Introduced to publicly funded housing in Berlin in 1895, Mary K  was shocked at the overcrowded, poorly maintained housing she found in New York City when she returned to US.  Any mention of public funding (like that in Berlin and other parts of Europe) was met with the objection that this was both "unAmerican" and unacceptably "Socialistic." While she waited for public opinion to change, she raised two children and made her settlement house the "most important place in Greenwich Village." Not only did it aid newly arrived immigrants, it helped launch the women who staffed it into professions formerly closed to them. After the Great Depression exposed how very deplorable housing had become in the nation's largest cities, Simkhovitchh realized public opinion on government funding had changed, and she formed the National Housing Conference to put federal funding for housing on the national agenda.  As Vice Chairman of the New York City Housing Authority for 14 years, she spearheaded the first public housing in the US and was dubbed  the "mother of public housing."  It comes as no surprise that DC Comics  featured her as a "Wonder Woman of History."

 


Previous Books and Public Appearances

Betty Boyd Caroli's  A Slumless America:  Mary K. Simkhovitch and the Dream of Affordable Housing follows Lady Bird and Lyndon: The Hidden Story of a Marriage that Made a President (Simon & Schuster, 2015);  The Roosevelt Women (Basic, 1998; 1999); America's First Ladies (GuildAmerica, 1996) Inside the White House (Abbeville, 1992; expanded ed., GuildAmerica, 1999); Immigrants Who Returned Home (Chelsea, 1990); and multiple editions of First Ladies, originally published by Oxford University Press in 1987, with expanded editions in 1995, 2003, 2010, and 2019. A different version of First Ladies was published (in both regular and large print editions) by Literary Guild (later BookSpan) in 1988, 1995, 2001, and 2009.

 

Caroli also authored Italian Repatriation from the U.S. (Center for Migration Studies, 1973; iUniverse, 2008); co-authored with Thomas Kessner, Today's Immigrants: Their Stories (Oxford University Press, 1981, 1982) and co-edited with Robert Harney and Lydio Tomasi The Italian Immigrant Woman in North America (Multicultural History Society of Ontario, Toronto, 1978).

 

Frequently appearing on national television to discuss the role of presidents' wives in American politics, Caroli has been a guest on Today, The O'Reilly Factor, Lehrer NewsHour, "Book Notes" with Brian Lamb, and others.
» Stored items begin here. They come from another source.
(* ===== verification/ApiHosts.v ===== *)
(** [internal/api/server.go]: domains, hosts and their traffic.

    A domain admin, or a token limited to some domains, sees and changes the hosts
    of its domains only; the checks are in each handler. *)

From S2P Require Import Prelude GoString GoMonad GoTime GoNet NetUtil Model StoreDB Traffic StoreThreat StoreUsers StoreHosts Auth Service Hosts LiveChecks TrafficReports ApiCore.
Open Scope Z_scope.

Section hosts.
Context (o : Outside).

(** ** Domains *)

Definition handleListDomains (id : Identity) : W Response :=
  requireTokenScope id "domains:read" ≫= fun _ =>
  items ← or_err StatusInternalServerError (store ListDomains);
  mret (writeJSON StatusOK (RDomains (if restricted id then filterDomainsByIDs items (id_DomainIDs id) else items))).

(** Tokens need [global:write] to change a domain. *)
Definition token_global (id : Identity) (msg : string) : W unit :=
  refuse_if (is_token id && negb (ScopeAllows (id_Scopes id) "global:write")) StatusForbidden msg.

Definition handleUpsertDomain (id : Identity) (r : ApiRequest) : W Response :=
  requireTokenScope id "domains:write" ≫= fun _ =>
  token_global id "global:write required for domain upsert" ≫= fun _ =>
  '(name, dnsMode, certMode, provider, zoneID) ← decodeJSON o KDomain r;
  let dnsMode := if String.eqb dnsMode "" then "cloudflare" else dnsMode in
  let certMode := if String.eqb certMode "" then "letsencrypt" else certMode in
  let provider := if String.eqb provider "" then "cloudflare" else provider in
  globalAdmin id ≫= fun _ =>
  d ← or_err StatusBadRequest (app (UpsertDomain (o_dns o) (o_detectPublicIPv4 o) name dnsMode certMode provider zoneID));
  log_action (id_Username id) "domain.upsert" (d_Name d) (d_Provider d) ≫= fun _ =>
  mret (writeJSON StatusOK (RDomain d)).

Definition handleDeleteDomain (p : gmap string string) (id : Identity) : W Response :=
  requireTokenScope id "domains:write" ≫= fun _ =>
  token_global id "global:write required for domain delete" ≫= fun _ =>
  globalAdmin id ≫= fun _ =>
  let domainID := param_id p "id" in
  or_err StatusBadRequest (app (RemoveDomain domainID)) ≫= fun _ =>
  log_action (id_Username id) "domain.delete" (Itoa domainID) "" ≫= fun _ => answer_ok.

Definition handleDeactivateDomain (p : gmap string string) (id : Identity) : W Response :=
  requireTokenScope id "domains:write" ≫= fun _ =>
  token_global id "global:write required for domain deactivate" ≫= fun _ =>
  globalAdmin id ≫= fun _ =>
  let domainID := param_id p "id" in
  or_err StatusBadRequest (app (DeactivateDomain domainID)) ≫= fun _ =>
  log_action (id_Username id) "domain.deactivate" (Itoa domainID) "cascade_hosts=disabled" ≫= fun _ => answer_ok.

Definition handleDomainPreflight (id : Identity) (r : ApiRequest) : W Response :=
  globalAdmin id ≫= fun _ =>
  '(name, dnsMode, provider, zoneID) ← decodeJSON o KDomainPreflight r;
  out ← or_err StatusBadRequest (app (RunDomainPreflight (o_nw o) (o_dns o) (o_detectPublicIPv4 o) (o_own o) (o_Open o) name dnsMode provider zoneID));
  mret (writeJSON StatusOK (RDomainPreflight out)).

Definition handleDomainLiveCheck (p : gmap string string) (id : Identity) : W Response :=
  requireTokenScope id "domains:read" ≫= fun _ =>
  let domainID := param_id p "id" in
  refuse_if (restricted id && negb (containsInt64 (id_DomainIDs id) domainID)) StatusForbidden "domain not assigned to this admin" ≫= fun _ =>
  check ← or_err StatusBadRequest (app (RunDomainLiveCheck (o_nw o) (o_dns o) (o_detectPublicIPv4 o) (o_NewCloudflare o) (o_Open o) domainID));
  mret (writeJSON StatusOK (RDomainLive check)).

(** ** Hosts *)

Definition handleListHosts (id : Identity) : W Response :=
  requireTokenScope id "hosts:read" ≫= fun _ =>
  h ← or_err StatusInternalServerError (store ListHosts);
  mret (writeJSON StatusOK (RHosts (if restricted id then filterHostsByDomainIDs h (id_DomainIDs id) else h))).

(** When the hosts cannot be read the report is given as it is. *)
Definition handleHostsDiagnostics (id : Identity) : W Response :=
  requireTokenScope id "hosts:read" ≫= fun _ =>
  items ← or_err StatusInternalServerError (app (GetHostsDiagnostics (o_nw o)));
  items ← (if restricted id then
             hosts ← store ListHosts;
             mret (match hosts with
                   | Ok hosts =>
                       let set := map h_FQDN (filterHostsByDomainIDs hosts (id_DomainIDs id)) in
                       List.filter (fun it => existsb (String.eqb (LiveChecks.hd_FQDN it)) set) items
                   | Err _ => items
                   end)
           else mret items);
  mret (writeJSON StatusOK (RDiagnostics items)).

(** The domain a restricted identity names must be one of its own. *)
Definition own_domain (id : Identity) (domain : string) : W unit :=
  if restricted id then
    d ← or_answer (writeErr StatusBadRequest "unknown domain") (store (GetDomainByName (ToLower (TrimSpace domain))));
    refuse_if (negb (containsInt64 (id_DomainIDs id) (d_ID d))) StatusForbidden "domain not assigned to this admin"
  else mret tt.
(** So must the domain of a host. *)
Definition own_host (id : Identity) (h : Host) : W unit :=
  refuse_if (restricted id && negb (containsInt64 (id_DomainIDs id) (h_DomainID h))) StatusForbidden "host domain not assigned to this admin".
Definition host_or_refuse (id : Identity) (hostID : Z) : W unit :=
  h ← or_err StatusBadRequest (store (GetHostByID hostID)); own_host id h.

Definition handleCreateHost (id : Identity) (r : ApiRequest) : W Response :=
  requireTokenScope id "hosts:write" ≫= fun _ =>
  '(domain, sub, i) ← decodeJSON o KHost r;
  own_domain id domain ≫= fun _ =>
  h ← or_err StatusBadRequest (app (CreateHost (o_dns o) (o_detectPublicIPv4 o) domain sub (ri_ConnectionProfile i) (ri_Upstream i)
        (ri_InsecureTLS i) (ri_HAEnabled i) (ri_HAMode i) (ri_HABackends i)));
  log_action (id_Username id) "host.create" (h_FQDN h) (h_UpstreamURL h) ≫= fun _ =>
  mret (writeJSON StatusCreated (RHost h)).

Definition handleHostPreflight (id : Identity) (r : ApiRequest) : W Response :=
  requireTokenScope id "hosts:write" ≫= fun _ =>
  '(domain, sub, i) ← decodeJSON o KHostPreflight r;
  own_domain id domain ≫= fun _ =>
  out ← or_err StatusBadRequest (app (RunHostPreflight (o_nw o) (o_dns o) (o_detectPublicIPv4 o) domain sub (ri_Upstream i)
          (ri_InsecureTLS i) (ri_HAEnabled i) (ri_HAMode i) (ri_HABackends i)));
  mret (writeJSON StatusOK (RHostPreflight out)).

Definition handleUpdateHostRouting (p : gmap string string) (id : Identity) (r : ApiRequest) : W Response :=
  requireTokenScope id "hosts:write" ≫= fun _ =>
  let hostID := param_id p "id" in
  host_or_refuse id hostID ≫= fun _ =>
  i ← decodeJSON o KRouting r;
  h ← or_err StatusBadRequest (app (UpdateHostRouting hostID (ri_ConnectionProfile i) (ri_Upstream i) (ri_InsecureTLS i)
        (ri_HAEnabled i) (ri_HAMode i) (ri_HABackends i)));
  log_action (id_Username id) "host.update" (h_FQDN h) (h_UpstreamURL h) ≫= fun _ =>
  mret (writeJSON StatusOK (RHost h)).

Definition handleSetHostAuth (p : gmap string string) (id : Identity) (r : ApiRequest) : W Response :=
  requireTokenScope id "hosts:write" ≫= fun _ =>
  let hostID := param_id p "id" in
  host_or_refuse id hostID ≫= fun _ =>
  '(enabled, username, password) ← decodeJSON o KHostAuth r;
  h ← or_err StatusBadRequest (app (SetHostAuth (o_IDKey o) hostID enabled username password));
  log_action (id_Username id) "host.auth.update" (h_FQDN h) (FormatBool (h_AuthEnabled h)) ≫= fun _ =>
  mret (writeJSON StatusOK (RHost h)).

Definition handleSetHostGeoPolicy (p : gmap string string) (id : Identity) (r : ApiRequest) : W Response :=
  requireTokenScope id "hosts:write" ≫= fun _ =>
  let hostID := param_id p "id" in
  host_or_refuse id hostID ≫= fun _ =>
  '(mode, countries) ← decodeJSON o KGeo r;
  h ← or_err StatusBadRequest (app (SetHostGeoPolicy hostID mode countries));
  log_action (id_Username id) "host.geo.update" (h_FQDN h) (h_GeoMode h +:+ ":" +:+ Join (h_GeoCountries h) ",") ≫= fun _ =>
  mret (writeJSON StatusOK (RHost h)).

Definition handleRetryHost (p : gmap string string) (id : Identity) : W Response :=
  requireTokenScope id "hosts:write" ≫= fun _ =>
  let hostID := param_id p "id" in
  (if restricted id then host_or_refuse id hostID else mret tt) ≫= fun _ =>
  or_err StatusBadRequest (app (RetryHost hostID)) ≫= fun _ =>
  log_action (id_Username id) "host.retry" (Itoa hostID) "" ≫= fun _ => answer_ok.

Definition handleSetHostDisabled (p : gmap string string) (id : Identity) (r : ApiRequest) : W Response :=
  requireTokenScope id "hosts:write" ≫= fun _ =>
  let hostID := param_id p "id" in
  host_or_refuse id hostID ≫= fun _ =>
  disabled ← decodeJSON o (KFlag "disabled") r;
  h ← or_err StatusBadRequest (app (SetHostDisabled hostID disabled));
  log_action (id_Username id) (if disabled : bool then "host.disable" else "host.enable") (h_FQDN h) (h_State h) ≫= fun _ =>
  mret (writeJSON StatusOK (RHost h)).

Definition handleSetHostMaintenance (p : gmap string string) (id : Identity) (r : ApiRequest) : W Response :=
  requireTokenScope id "hosts:write" ≫= fun _ =>
  let hostID := param_id p "id" in
  host_or_refuse id hostID ≫= fun _ =>
  enabled ← decodeJSON o (KFlag "enabled") r;
  h ← or_err StatusBadRequest (app (SetHostMaintenance hostID enabled));
  log_action (id_Username id) (if enabled : bool then "host.maintenance.on" else "host.maintenance.off") (h_FQDN h) (h_State h) ≫= fun _ =>
  mret (writeJSON StatusOK (RHost h)).

Definition handleDeleteHost (p : gmap string string) (id : Identity) : W Response :=
  requireTokenScope id "hosts:write" ≫= fun _ =>
  let hostID := param_id p "id" in
  (if restricted id then host_or_refuse id hostID else mret tt) ≫= fun _ =>
  or_err StatusBadRequest (app (RemoveHost (o_dns o) hostID)) ≫= fun _ =>
  log_action (id_Username id) "host.delete" (Itoa hostID) "" ≫= fun _ => answer_ok.

(** ** Traffic *)

(** The overview of some hosts: the sums are built again. *)
Definition narrow (allowed : Z -> bool) (ov : TrafficOverview) : TrafficOverview :=
  let l := List.filter (fun h => allowed (hs_HostID h)) (ov_Hosts ov) in
  let sum f := total (fun h => f (hs_sums h)) l in
  ov <| ov_Hosts := l |> <| ov_TotalRequests := sum co_requests |> <| ov_TotalBytesIn := sum co_bytesIn |>
     <| ov_TotalBytesOut := sum co_bytesOut |> <| ov_TotalBlocked := sum co_blocked |>
     <| ov_UniqueVisitors := total hs_UniqueVisitors l |>.

Definition allowed_host (hosts : list Host) (hostID : Z) : bool := existsb (fun h => h_ID h =? hostID) hosts.

Definition handleTrafficOverview (id : Identity) (r : ApiRequest) : W Response :=
  requireTokenScope id "hosts:read" ≫= fun _ =>
  overview ← or_err StatusInternalServerError (store (GetTrafficOverview (query_int r "hours")));
  overview ← (if restricted id then
                hosts ← store ListHosts;
                mret (match hosts with
                      | Ok hosts => narrow (allowed_host (filterHostsByDomainIDs hosts (id_DomainIDs id))) overview
                      | Err _ => overview
                      end)
              else mret overview);
  mret (writeJSON StatusOK (ROverview overview)).

Definition handleHostTraffic (p : gmap string string) (id : Identity) (r : ApiRequest) : W Response :=
  requireTokenScope id "hosts:read" ≫= fun _ =>
  let hostID := param_id p "id" in
  host_or_refuse id hostID ≫= fun _ =>
  out ← or_err StatusInternalServerError (store (GetHostTraffic hostID (query_int r "hours")));
  mret (writeJSON StatusOK (RHostTraffic out)).

Definition add_country (m : gmap string CountryTrafficRow) (c : CountryTrafficRow) : gmap string CountryTrafficRow :=
  let curr := match m !! ct_Country c with Some x => ct_sums x | None => zero_counters end in
  <[ct_Country c := mkCountryTrafficRow (ct_Country c) (total_counters [curr; ct_sums c])]> m.
Definition add_unknown (m : gmap Z HostCountryTrafficRow) (h : HostCountryTrafficRow) : gmap Z HostCountryTrafficRow :=
  let curr := match m !! hc_HostID h with Some x => hc_sums x | None => zero_counters end in
  <[hc_HostID h := mkHostCountryTrafficRow (hc_HostID h) (hc_FQDN h) (total_counters [curr; hc_sums h])]> m.

(** The overviews of several hosts, added up. *)
Definition merge_countries (hours : Z) (t : time) (class : string) (l : list TrafficCountryOverview) : TrafficCountryOverview :=
  let countries := fold_left add_country (concat (map to_Countries l)) ∅ in
  let unknown := fold_left add_unknown (concat (map to_UnknownBreakdown l)) ∅ in
  mkTrafficCountryOverview hours (RFC3339 t) class 0 "" (total to_TotalRequests l) (total to_TotalBlocked l)
    (total to_TotalBytesOut l) (order_by (by_requests ct_sums) (rows countries)) (order_by (by_requests hc_sums) (rows unknown)).

(** The overviews that can be had, one per host. *)
Fixpoint each_host (hours : Z) (class : string) (hosts : list Host) : W (list TrafficCountryOverview) :=
  match hosts with
  | [] => mret []
  | h :: hosts =>
      out ← store (GetTrafficCountries (h_ID h) hours class);
      l ← each_host hours class hosts;
      mret (match out with Ok ov => ov :: l | Err _ => l end)
  end.

Definition handleTrafficCountries (id : Identity) (r : ApiRequest) : W Response :=
  requireTokenScope id "hosts:read" ≫= fun _ =>
  let hours := query_int r "hours" in
  let hostID := query_int r "hostId" in
  let class := norm (query_of r "class") in
  let class := if bool_decide (class ∈ ["" ; "all"; "crawler"; "human"; "unknown"]) then class else "all" in
  let hours := if hours <=? 0 then 24 else hours in
  if restricted id then
    hosts ← or_err StatusInternalServerError (store ListHosts);
    let hosts := filterHostsByDomainIDs hosts (id_DomainIDs id) in
    if 0 <? hostID then
      refuse_if (negb (allowed_host hosts hostID)) StatusForbidden "host domain not assigned to this admin" ≫= fun _ =>
      out ← or_err StatusInternalServerError (store (GetTrafficCountries hostID hours class));
      mret (writeJSON StatusOK (RCountries out))
    else
      l ← each_host hours class hosts;
      t ← clock;
      mret (writeJSON StatusOK (RCountries (merge_countries hours t class l)))
  else
    out ← or_err StatusInternalServerError (store (GetTrafficCountries hostID hours class));
    mret (writeJSON StatusOK (RCountries out)).

(** The stream of the live hub: which events a subscriber is sent.  The set is empty
    for those who see everything. *)
Definition live_domains (id : Identity) : gset Z := if restricted id then list_to_set (id_DomainIDs id) else ∅.
Definition live_shown (allowed : gset Z) (ev : LiveTraceEvent) : bool :=
  bool_decide (allowed = ∅) || ((0 <? lt_DomainID ev) && bool_decide (lt_DomainID ev ∈ allowed)).

Definition handleTrafficLive (id : Identity) (r : ApiRequest) : W Response :=
  requireTokenScope id "hosts:read" ≫= fun _ =>
  hub ← reads sv_live;
  match hub with
  | None => answer (writeErr StatusServiceUnavailable "live trace unavailable")
  | Some h =>
      refuse_if (negb (ar_Flusher r)) StatusInternalServerError "streaming unsupported" ≫= fun _ =>
      changes (fun s => s <| sv_live := Some (Subscribe 512 h).2 |>) ≫= fun _ =>
      mret (writeJSON StatusOK (RStream (live_domains id)))
  end.
End hosts.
Outside the US, she has appeared on BBC, Al Jazeera, French Public TV, and Italy's RAI.

 

Biography


A graduate of Oberlin College, Caroli holds a master's degree in Mass Communications from the Annenberg School of the University of Pennsylvania and a Ph.D. in American Civilization from New York University. A Fulbright scholar to Italy, she also held fellowships and grants from the National Endowment for the Humanities, the Franklin and Eleanor Roosevelt Institute, the Hoover Presidential Library, the LBJ Foundation, and others. After studying in Salzburg, Austria and Perugia, Italy (but before joining the faculty at the City University of New York), she taught in Palermo and Rome, Italy.

 

She divides her time between New York and  Italy.